The site for the 2009 Architecture/Landscape/Interiors Installation was, for the first time in the history of the department, outside, on OTIS' Bobrow Thomas Green. 2009 Architecture/Landscape/Interiors seniors were presented a unique challenge as they were asked to design an exterior spatial environment, with the restriction that it could not be a normative "building" envelope. This challenge, of extracting experiential space out of an almost infinite "outside," without creating a building enclosure, required a new paradigm for both the installation design and presentation of student work. The solution to this challenge became not to "construct" space, but to deconstruct and multiply.

The Class of 2009 Installation was conceived as an homage to and "deconstruction" of the pavilion portion of Dan Graham's Rooftop Urban Park Project. Graham's four-sided enclosure was re-conceptualized and reconfigured as four parallel steel-framed walls that were further deconstructed via intermittent panels of both double-sided and two-way mirrors, separated by openings.
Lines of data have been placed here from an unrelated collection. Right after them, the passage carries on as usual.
(** * waste_opt: stop filtering, distance matrix, route extraction and report

    A shallow embedding of [src/waste_opt.py].  Python dictionaries are
    insertion-ordered, so they are association lists here (their keys are
    pairwise distinct); Python integers are [Z]; the floats the program
    computes with (distances, matrix entries) are binary64 numbers, Rocq's
    primitive [float], with their own division, multiplication, infinities
    and NaN; the decimal constants it only passes on (coordinates, the line
    opacity, the cost constants) are the rationals their text denotes.
    Calls that leave the program (the OSRM service, the OR-tools search) are
    oracles: function parameters of the definitions that use them. *)

From Stdlib Require Import List String Ascii ZArith QArith Qround Lia Bool Permutation Arith.
From Stdlib Require Import Floats Uint63.
Import ListNotations.

Local Open Scope string_scope.
Local Open Scope Z_scope.
Local Open Scope list_scope.

(** ** Exceptions *)

(** The Python exceptions the modelled code can meet.  All of them derive
    from [Exception], so an [except Exception] clause catches each one. *)
Inductive PyException : Type :=
| OverflowError            (* int(float('inf')) *)
| ValueError               (* int(float('nan')) *)
| IndexError               (* list index out of range *)
| KeyError                 (* a missing key while reading a response *)
| RequestException         (* transport failure of requests.get *)
| JSONDecodeError.         (* the body is not JSON *)

(** A computation that returns a value or raises. *)
Inductive Exc (A : Type) : Type :=
| Ok (a : A)
| Raise (e : PyException).
Arguments Ok {A} a.
Arguments Raise {A} e.

Definition bind {A B : Type} (c : Exc A) (k : A -> Exc B) : Exc B :=
  match c with
  | Ok a => k a
  | Raise e => Raise e
  end.

(** [try: body / except Exception: handler]. *)
Definition try_except {A : Type} (body : Exc A) (handler : PyException -> Exc A) : Exc A :=
  match body with
  | Ok a => Ok a
  | Raise e => handler e
  end.

Declare Scope exc_scope.
Delimit Scope exc_scope with exc.
Notation "x <- c ;; k" := (bind c (fun x => k))
  (at level 61, c at next level, right associativity) : exc_scope.
Local Open Scope exc_scope.

(** How a call ends: it returns, an exception leaves it, it loops for ever,
    or the process is ended from inside a library (no exception to catch,
    nothing after it runs). *)
Inductive Outcome (A : Type) : Type :=
| Returns (a : A)
| Raises (e : PyException)
| Diverges
| Killed.
Arguments Returns {A} a.
Arguments Raises {A} e.
Arguments Diverges {A}.
Arguments Killed {A}.

(** [for x in xs: st = body x st], stopping at the first exception. *)
Fixpoint for_each {S : Type} (xs : list nat) (body : nat -> S -> Exc S) (st : S) : Exc S :=
  match xs with
  | [] => Ok st
  | x :: rest => st' <- body x st ;; for_each rest body st'
  end.

(** ** Configuration data (lines 8-59) *)

(** A coordinate is a (latitude, longitude) pair. *)
Definition Coord : Type := (Q * Q)%type.

(** [locations]: name -> coordinate, in insertion order. *)
Definition Locations : Type := list (string * Coord).

(** [fill_levels]: name -> percentage. *)
Definition FillLevels : Type := list (string * Z).

Record Truck : Type := mkTruck {
  locations : Locations;
  fill_levels : FillLevels;
  color : string
}.

Definition markham_locations : Locations :=
  [ ("Depot (Markham)", (43.8561, -79.3370)%Q);
    ("Markham Civic Centre", (43.8563, -79.3370)%Q);
    ("Markville Mall", (43.8643, -79.3021)%Q);
    ("Milne Dam Park", (43.8576, -79.2813)%Q);
    ("Markham Village Library", (43.9025, -79.2590)%Q);
    ("Unionville GO Station", (43.8565, -79.3164)%Q);
    ("Angus Glen Community Centre", (43.9191, -79.3190)%Q);
    ("Cornell Community Centre", (43.8952, -79.2443)%Q) ].

Definition markham_bin_fill_levels : FillLevels :=
  [ ("Markham Civic Centre", 45);
    ("Markville Mall", 70);
    ("Milne Dam Park", 55);
    ("Markham Village Library", 30);
    ("Unionville GO Station", 25);
    ("Angus Glen Community Centre", 60);
    ("Cornell Community Centre", 50) ].

Definition richmondhill_locations : Locations :=
  [ ("Depot (Richmond Hill)", (43.8811, -79.4370)%Q);
    ("Hillcrest Mall", (43.8783, -79.4402)%Q);
    ("Richmond Green Sports Centre", (43.9021, -79.4121)%Q);
    ("David Hamilton Park", (43.8876, -79.4213)%Q);
    ("Richmond Hill Centre", (43.9165, -79.4355)%Q);
    ("Elgin West Community Centre", (43.8819, -79.4525)%Q);
    ("Langstaff Community Centre", (43.8565, -79.4700)%Q) ].

Definition richmondhill_bin_fill_levels : FillLevels :=
  [ ("Hillcrest Mall", 50);
    ("Richmond Green Sports Centre", 65);
    ("David Hamilton Park", 35);
    ("Richmond Hill Centre", 75);
    ("Elgin West Community Centre", 55);
    ("Langstaff Community Centre", 60) ].

(** [trucks]: truck name -> truck data, in insertion order. *)
Definition trucks : list (string * Truck) :=
  [ ("Truck 1 (Markham)", mkTruck markham_locations markham_bin_fill_levels "blue");
    ("Truck 2 (Richmond Hill)", mkTruck richmondhill_locations richmondhill_bin_fill_levels "red") ].

Definition fuel_price_per_liter : Q := 1.52.
Definition fuel_consumption_per_km : Q := 0.3.
Definition labor_hours_saved_per_km : Q := 0.05.
Definition FILL_THRESHOLD : Z := 40.

(** ** Stop filtering (line 106) *)

(** [d.get(name, default)]. *)
Fixpoint dict_get (d : FillLevels) (name : string) (default : Z) : Z :=
  match d with
  | [] => default
  | (k, v) :: rest => if String.eqb k name then v else dict_get rest name default
  end.

(** The condition of the comprehension:
    [name == "Depot" or fill_levels.get(name, 0) >= threshold]. *)
Definition keeps (threshold : Z) (fill : FillLevels) (name : string) : bool :=
  String.eqb name "Depot" || (threshold <=? dict_get fill name 0).

(** [{name: coord for name, coord in locations.items() if ...}]: the keys of
    [locations] are distinct, so each kept item is a new key of the result
    and the result lists the kept items in the order of [locations]. *)
Definition filtered_bins (threshold : Z) (locs : Locations) (fill : FillLevels) : Locations :=
  filter (fun item => keeps threshold fill (fst item)) locs.

(** [list(filtered_bins.values())]. *)
Definition dict_values (d : Locations) : list Coord := map snd d.

(** [list(d.keys())]. *)
Definition dict_keys {V : Type} (d : list (string * V)) : list string := map fst d.

(** ** Distance matrix (lines 61-79) *)

(** A matrix entry as Python has it: an int (the [0] of the initialisation,
    the fallback) or a float (a provider distance in kilometers,
    [float('inf')]). *)
Inductive Cell : Type :=
| PyInt (z : Z)
| PyFloat (f : float).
A portion of the open space within the Bobrow Thomas Green was defined as well as subdivided (deconstructed) by the walls and simultaneously multiplied via the reflections and transparency of alternating mirrors and open panels.

Instead of exhibiting their work within the installation, as in prior years, 2009 Architecture/Landscape/Interiors seniors (Ike Bahadourian, Ryan Carillo, Mahetzi Hernandez, Jennie Hong, Myung Sun Kim, Paul Lee, Erin Leverkus, Brandon Maike, Won Woon Park, Victoria Phouangbandith, Mia Purnama, Jessica Rodato, Monica Ruiz, Ina Sumampow and Billy Tam) performed their work via Pecha Kuchas (20 images each, 20 seconds per image), which are shown in this video as well.